## [What this task involves]
From the line containing "sv_findings : list Finding;" through the last line of the records, print every line exactly and nothing more.

## [Saved data entries]
(* ===== verification/SkepticPanel.v ===== *)
(** * The skeptic panel ([goal_classifier.rs])

    Verification asks a panel of adversarial skeptics. This file models what the
    harness makes of their answers: the verdict JSON and the terminal token, the
    vote of one skeptic with every failure path, the quorum, the gaps the
    implementer is shown, the stall fingerprint, and the stage that ties them
    together. The skeptics, the JSON reader and the file system are arguments;
    the rendering of their prompts and latencies are left out. *)

From Stdlib Require Import Ascii String.
From S2P Require Import Prelude RustStr CriterionGraph AuditParse Progress CriteriaView GoalTracker.
From stdpp Require Import options.

Definition GOAL_VERIFIER_SKEPTIC_MIN : N := 1.
Definition GOAL_VERIFIER_SKEPTIC_MAX : N := 5.

(** [expand_skeptic_assignment] *)
Definition expand_skeptic_assignment {A} (existing pool : list A) (n : nat) : list A :=
  if is_nil pool || (n <=? length existing) then existing
  else existing ++ omap (λ i, pool !! (i `mod` length pool)) (seq (length existing) (n - length existing)).

(** ** Labels *)

Inductive SkepticConfidence : Type := High | Medium | Low | Unknown.
#[export] Instance SkepticConfidence_eq_dec : EqDecision SkepticConfidence.
Proof. solve_decision. Defined.

(** [SkepticConfidence::parse] *)
Definition confidence_parse (s : string) : SkepticConfidence :=
  let t := to_ascii_lowercase (trim s) in
  if String.eqb t "high" then High
  else if String.eqb t "medium" then Medium
  else if String.eqb t "low" then Low
  else Unknown.

Definition confidence_as_const_str (c : SkepticConfidence) : string :=
  match c with High => "high" | Medium => "medium" | Low => "low" | Unknown => "unknown" end.

Definition rank (c : SkepticConfidence) : nat :=
  match c with High => 0 | Medium => 1 | Low => 2 | Unknown => 3 end.

(** [SkepticBlocking]; its [None] is [NotBlocking] here. *)
Inductive SkepticBlocking : Type := NotBlocking | Contradiction | Unverifiable.
#[export] Instance SkepticBlocking_eq_dec : EqDecision SkepticBlocking.
Proof. solve_decision. Defined.

(** [SkepticBlocking::parse] *)
Definition blocking_parse (s : string) : SkepticBlocking :=
  let t := to_ascii_lowercase (trim s) in
  if String.eqb t "contradiction" then Contradiction
  else if String.eqb t "unverifiable" then Unverifiable
  else NotBlocking.

Definition is_blocking (b : SkepticBlocking) : bool :=
  match b with NotBlocking => false | _ => true end.

Record Finding : Type := mkSkepticFinding {
  sf_kind : string;
  sf_location : string;
  sf_criterion : option N;
  sf_detail : string;
}.

(** [Finding::is_empty] *)
Definition finding_is_empty (f : Finding) : bool :=
  is_empty (trim (sf_kind f)) && is_empty (trim (sf_location f)) && is_empty (trim (sf_detail f)).

Record SkepticVerdict : Type := mkVerdict {
  sv_refuted : bool;
  sv_evidence : string;
  sv_confidence : SkepticConfidence;
  sv_blocking : SkepticBlocking;
  sv_details_md : string;
  sv_findings : list Finding;
}.

(** ** The verdict JSON *)

(** [deserialize_criterion] *)
Definition deserialize_criterion (v : Value) : option N :=
  let n := match v with
           | Num n => as_u64 n
           | Str s => first_integer s
           | _ => None
           end in
  match n with
  | Some n => if (n <=? u32_max)%N && (0 <? n)%N then Some n else None
  | None => None
  end.

(** The derived reader of [Finding]. *)
Definition read_finding (v : Value) : option Finding :=
  match serde_fields ["kind"; "location"; "criterion"; "detail"] v with
  | Some [k; l; c; d] =>
      kind ← string_field k; loc ← string_field l; detail ← string_field d;
      Some (mkSkepticFinding kind loc (c ≫= deserialize_criterion) detail)
  | _ => None
  end.

Definition read_findings (v : Value) : option (list Finding) :=
  match v with Array l => mapM read_finding l | _ => None end.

## [Result of this task]
  sv_findings : list Finding;
}.

(** ** The verdict JSON *)

(** [deserialize_criterion] *)
Definition deserialize_criterion (v : Value) : option N :=
  let n := match v with
           | Num n => as_u64 n
           | Str s => first_integer s
           | _ => None
           end in
  match n with
  | Some n => if (n <=? u32_max)%N && (0 <? n)%N then Some n else None
  | None => None
  end.

(** The derived reader of [Finding]. *)
Definition read_finding (v : Value) : option Finding :=
  match serde_fields ["kind"; "location"; "criterion"; "detail"] v with
  | Some [k; l; c; d] =>
      kind ← string_field k; loc ← string_field l; detail ← string_field d;
      Some (mkSkepticFinding kind loc (c ≫= deserialize_criterion) detail)
  | _ => None
  end.

Definition read_findings (v : Value) : option (list Finding) :=
  match v with Array l => mapM read_finding l | _ => None end.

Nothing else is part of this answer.